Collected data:
- - -
(** The outer [catch] replaces whatever the [try] block threw. *)
Lemma refreshTokens_catch users clock token (db : AuthDb) :
  refreshTokens' users clock token db =
    match refreshTokens_try' users clock token db with
    | (Ok tokens, db') => (Ok tokens, db')
    | (Throw _, db') => (Throw (UnauthorizedError "Invalid token"), db')
    end.
Proof. unfold refreshTokens, try_catch, throw. by repeat case_match. Qed.

Lemma refresh_of_refreshTokens users clock token (db : AuthDb) :
  refresh' users clock token db =
    match refreshTokens_try' users clock token db with
    | (Ok tokens, db') => (Ok tokens, db')
    | (Throw _, db') => (Throw (UnauthorizedException "Invalid token"), db')
    end.
Proof.
  unfold refresh, handler. rewrite refreshTokens_catch.
  by destruct (refreshTokens_try' users clock token db) as [[tokens | cause] db'].
Qed.

Lemma refreshTokens_try_blacklisted users clock token (db : AuthDb) :
  token ∈ blacklistRefreshModel db ->
  refreshTokens_try' users clock token db
  = (Throw (ForbiddenError "Token blacklisted"), db).
Proof.
  intros Hin. unfold refreshTokens_try, bind, gets, throw.
  rewrite isTokenBlacklisted_refresh. by rewrite bool_decide_eq_true_2.
Qed.

Lemma refreshTokens_try_wrong_type users clock token (db : AuthDb) decoded :
  token ∉ blacklistRefreshModel db ->
  verify token options clock = Ok decoded ->
  decoded !! "type" <> Some (VStr "refresh") ->
  refreshTokens_try' users clock token db
  = (Throw (ForbiddenError "Invalid token type"), db).
Proof.
  intros Hnew Hv Hty. unfold refreshTokens_try, bind, gets, throw, lift.
  rewrite isTokenBlacklisted_refresh, bool_decide_eq_false_2 by done.
  rewrite Hv. by rewrite bool_decide_eq_true_2.
Qed.

(** C3.  Whenever [refreshTokens] fails, at whichever step and for
    whichever internal cause, the caller gets the one error
    Unauthorized "Invalid token", from the service and, mapped to the
    HTTP exception of the same kind, from the controller. *)
Theorem refresh_failures_collapse_to_Unauthorized
    users clock token (db : AuthDb) :
  is_ok (refreshTokens' users clock token db).1 = false ->
  (exists cause, (refreshTokens_try' users clock token db).1 = Throw cause) /\
  (refreshTokens' users clock token db).1
  = Throw (UnauthorizedError "Invalid token") /\
  (refresh' users clock token db).1
  = Throw (UnauthorizedException "Invalid token").
Proof.
  rewrite refresh_of_refreshTokens, refreshTokens_catch.
  destruct (refreshTokens_try' users clock token db) as [[tokens | cause] db'];
    simpl; [done |]. eauto.
Qed.

(** C4, amended.  A token whose decoded [type] is not ['refresh'] makes
    the refresh operation fail with Unauthorized "Invalid token", at the
    service and at the controller, and nothing is written; the Forbidden
    "Invalid token type" raised inside the [try] block, when the token is
    not blacklisted, never leaves it. *)
Theorem refresh_wrong_type_is_Unauthorized
    users clock token (db : AuthDb) decoded :
  verify token options clock = Ok decoded ->
  decoded !! "type" <> Some (VStr "refresh") ->
  refreshTokens' users clock token db
  = (Throw (UnauthorizedError "Invalid token"), db) /\
  refresh' users clock token db
  = (Throw (UnauthorizedException "Invalid token"), db) /\
  (token ∉ blacklistRefreshModel db ->
   refreshTokens_try' users clock token db
   = (Throw (ForbiddenError "Invalid token type"), db)).
Proof.
  intros Hv Hty.
  rewrite refresh_of_refreshTokens, refreshTokens_catch.
  destruct (decide (token ∈ blacklistRefreshModel db)) as [Hin | Hnew].
  - rewrite refreshTokens_try_blacklisted by done. done.
  - rewrite (refreshTokens_try_wrong_type _ _ _ _ decoded) by done. done.
Qed.

(** C5, amended.  Take a refresh token that is not blacklisted, verifies
    with [type] ['refresh'], and names a user for whom a pair can be
    issued.  The first call returns that pair of tokens and appends the
    token to the refresh blacklist.  A second call with the same string,
    at any later clock reading, fails because of the blacklist and writes
    nothing more; the Forbidden "Token blacklisted" raised inside the
    [try] block does not leave it, and the caller gets the Unauthorized
    "Invalid token" of every other refresh failure, from the service and
    from the controller. *)
Theorem refresh_twice_second_is_Unauthorized
    users clock clock' token (db : AuthDb) decoded sub user tokens :
  token <> "" ->
  isTokenBlacklisted token "refresh" db = false ->
  verify token options clock = Ok decoded ->
  decoded !! "type" = Some (VStr "refresh") ->
  createFromHexString (default (VStr "") (decoded !! "sub")) = Ok sub ->
  getUser users (Some sub) ∅ = Ok (Some user) ->
  getTokens' user clock = Ok tokens ->
  let db1 := {| blacklistAccessModel := blacklistAccessModel db;
                blacklistRefreshModel :=
                  (blacklistRefreshModel db ++ [token])%list |} in
  refreshTokens' users clock token db = (Ok tokens, db1) /\
  refresh' users clock token db = (Ok tokens, db1) /\
  isTokenBlacklisted token "refresh" db1 = true /\
  refreshTokens_try' users clock' token db1
  = (Throw (ForbiddenError "Token blacklisted"), db1) /\
  refreshTokens' users clock' token db1
  = (Throw (UnauthorizedError "Invalid token"), db1) /\
  refresh' users clock' token db1
  = (Throw (UnauthorizedException "Invalid token"), db1).
Proof.
  intros Hne Hbl Hv Hty Hid Hu Htokens db1.
  rewrite isTokenBlacklisted_refresh in Hbl.
  apply bool_decide_eq_false in Hbl.
  assert (Hin : token ∈ blacklistRefreshModel db1).
  { unfold db1. simpl. apply elem_of_app. right. by apply list_elem_of_singleton. }
  assert (Hfirst : refreshTokens_try' users clock token db = (Ok tokens, db1)).
  { unfold refreshTokens_try, bind, gets, throw, lift, ret.
    rewrite isTokenBlacklisted_refresh, bool_decide_eq_false_2 by done.
    rewrite Hv, Hty. rewrite bool_decide_eq_false_2 by (intros H; by apply H).
    rewrite Hid, Hu, Htokens.
    by rewrite blacklistToken_refresh_new. }
  split_and!.
  - by rewrite refreshTokens_catch, Hfirst.
  - by rewrite refresh_of_refreshTokens, Hfirst.
  - rewrite isTokenBlacklisted_refresh. by apply bool_decide_eq_true_2.
  - by apply refreshTokens_try_blacklisted.
  - rewrite refreshTokens_catch. by rewrite refreshTokens_try_blacklisted.
  - rewrite refresh_of_refreshTokens. by rewrite refreshTokens_try_blacklisted.
Qed.

End Rotation.

Lemma refresh_failures_collapse_to_Unauthorized_witness :
  (AuthController.refresh "key" "HS256" "key" "7d" "1h"
     Fixture.signAsync Fixture.verify (list doc) Fixture.getUser
     Fixture.toISOString [Fixture.alice] 5000 "garbage" Fixture.db0).1
  = Throw (UnauthorizedException "Invalid token").
Proof.
  exact (proj2 (proj2 (refresh_failures_collapse_to_Unauthorized
    "key" "HS256" "key" "7d" "1h" Fixture.signAsync Fixture.verify (list doc)
    Fixture.getUser Fixture.toISOString [Fixture.alice] 5000 "garbage"
    Fixture.db0 eq_refl))).
Defined.

(** C4, as stated, fails: an access token, which verifies and decodes
    to [type] ['access'], makes the refresh endpoint answer with
    Unauthorized, not with Forbidden. *)
Lemma refresh_with_access_token_is_not_Forbidden :
  Fixture.verify "access.token"
    (AuthService.refresh_verify_options "key" "HS256" "7d") 5000
  = Ok Fixture.access_payload /\
  Fixture.access_payload !! "type" = Some (VStr "access") /\
  (AuthController.refresh "key" "HS256" "key" "7d" "1h"
     Fixture.signAsync Fixture.verify (list doc) Fixture.getUser
     Fixture.toISOString [Fixture.alice] 5000 "access.token" Fixture.db0).1
  = Throw (UnauthorizedException "Invalid token").
Proof. vm_compute. done. Qed.

Lemma refresh_wrong_type_is_Unauthorized_witness :
  AuthController.refresh "key" "HS256" "key" "7d" "1h"
    Fixture.signAsync Fixture.verify (list doc) Fixture.getUser
    Fixture.toISOString [Fixture.alice] 5000 "access.token" Fixture.db0
  = (Throw (UnauthorizedException "Invalid token"), Fixture.db0).
Proof.
  assert (Hty : Fixture.access_payload !! "type" <> Some (VStr "refresh"))
    by (vm_compute; congruence).
  exact (proj1 (proj2 (refresh_wrong_type_is_Unauthorized
    "key" "HS256" "key" "7d" "1h" Fixture.signAsync Fixture.verify (list doc)
    Fixture.getUser Fixture.toISOString [Fixture.alice] 5000 "access.token"
    Fixture.db0 Fixture.access_payload eq_refl Hty))).
Defined.

(** C5, as stated, fails: the second call with a consumed refresh token
    is not answered with an error of its own.  The endpoint answers
    Unauthorized "Invalid token", not Forbidden, exactly as it answers a
    string that never was a token. *)
Lemma second_refresh_is_not_Forbidden :
  AuthController.refresh "key" "HS256" "key" "7d" "1h"
    Fixture.signAsync Fixture.verify (list doc) Fixture.getUser
    Fixture.toISOString [Fixture.alice] 5000 "refresh.token" Fixture.db0
  = (Ok Fixture.alice_tokens, Fixture.db3) /\
  (AuthController.refresh "key" "HS256" "key" "7d" "1h"
     Fixture.signAsync Fixture.verify (list doc) Fixture.getUser
     Fixture.toISOString [Fixture.alice] 9000 "refresh.token" Fixture.db3).1
  = Throw (UnauthorizedException "Invalid token") /\
  (AuthController.refresh "key" "HS256" "key" "7d" "1h"
     Fixture.signAsync Fixture.verify (list doc) Fixture.getUser
     Fixture.toISOString [Fixture.alice] 9000 "garbage" Fixture.db3).1
  = Throw (UnauthorizedException "Invalid token").
Proof. vm_compute. done. Qed.

Lemma refresh_twice_second_is_Unauthorized_witness :
  AuthController.refresh "key" "HS256" "key" "7d" "1h"
    Fixture.signAsync Fixture.verify (list doc) Fixture.getUser
    Fixture.toISOString [Fixture.alice] 5000 "refresh.token" Fixture.db0
  = (Ok Fixture.alice_tokens, Fixture.db3) /\
  AuthController.refresh "key" "HS256" "key" "7d" "1h"
    Fixture.signAsync Fixture.verify (list doc) Fixture.getUser
    Fixture.toISOString [Fixture.alice] 9000 "refresh.token" Fixture.db3
  = (Throw (UnauthorizedException "Invalid token"), Fixture.db3).
Proof.
  assert (Hne : "refresh.token" <> "") by discriminate.
  pose proof (refresh_twice_second_is_Unauthorized
    "key" "HS256" "key" "7d" "1h" Fixture.signAsync Fixture.verify (list doc)
    Fixture.getUser Fixture.toISOString [Fixture.alice] 5000 9000
    "refresh.token" Fixture.db0 Fixture.refresh_payload Fixture.user_hex
    Fixture.alice Fixture.alice_tokens
    Hne eq_refl eq_refl eq_refl eq_refl eq_refl eq_refl)
    as (_ & H1 & _ & _ & _ & H2).
  exact (conj H1 H2).
Defined.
- - -
- _What you need to do_
From the records above, extract exactly and only the lines that begin at the line with "pose proof (refresh_twice_second_is_Unauthorized" and stop after the line with "as (_ & H1 & _ & _ & _ & H2).".

- _Written response_
  pose proof (refresh_twice_second_is_Unauthorized
    "key" "HS256" "key" "7d" "1h" Fixture.signAsync Fixture.verify (list doc)
    Fixture.getUser Fixture.toISOString [Fixture.alice] 5000 9000
    "refresh.token" Fixture.db0 Fixture.refresh_payload Fixture.user_hex
    Fixture.alice Fixture.alice_tokens
    Hne eq_refl eq_refl eq_refl eq_refl eq_refl eq_refl)
    as (_ & H1 & _ & _ & _ & H2).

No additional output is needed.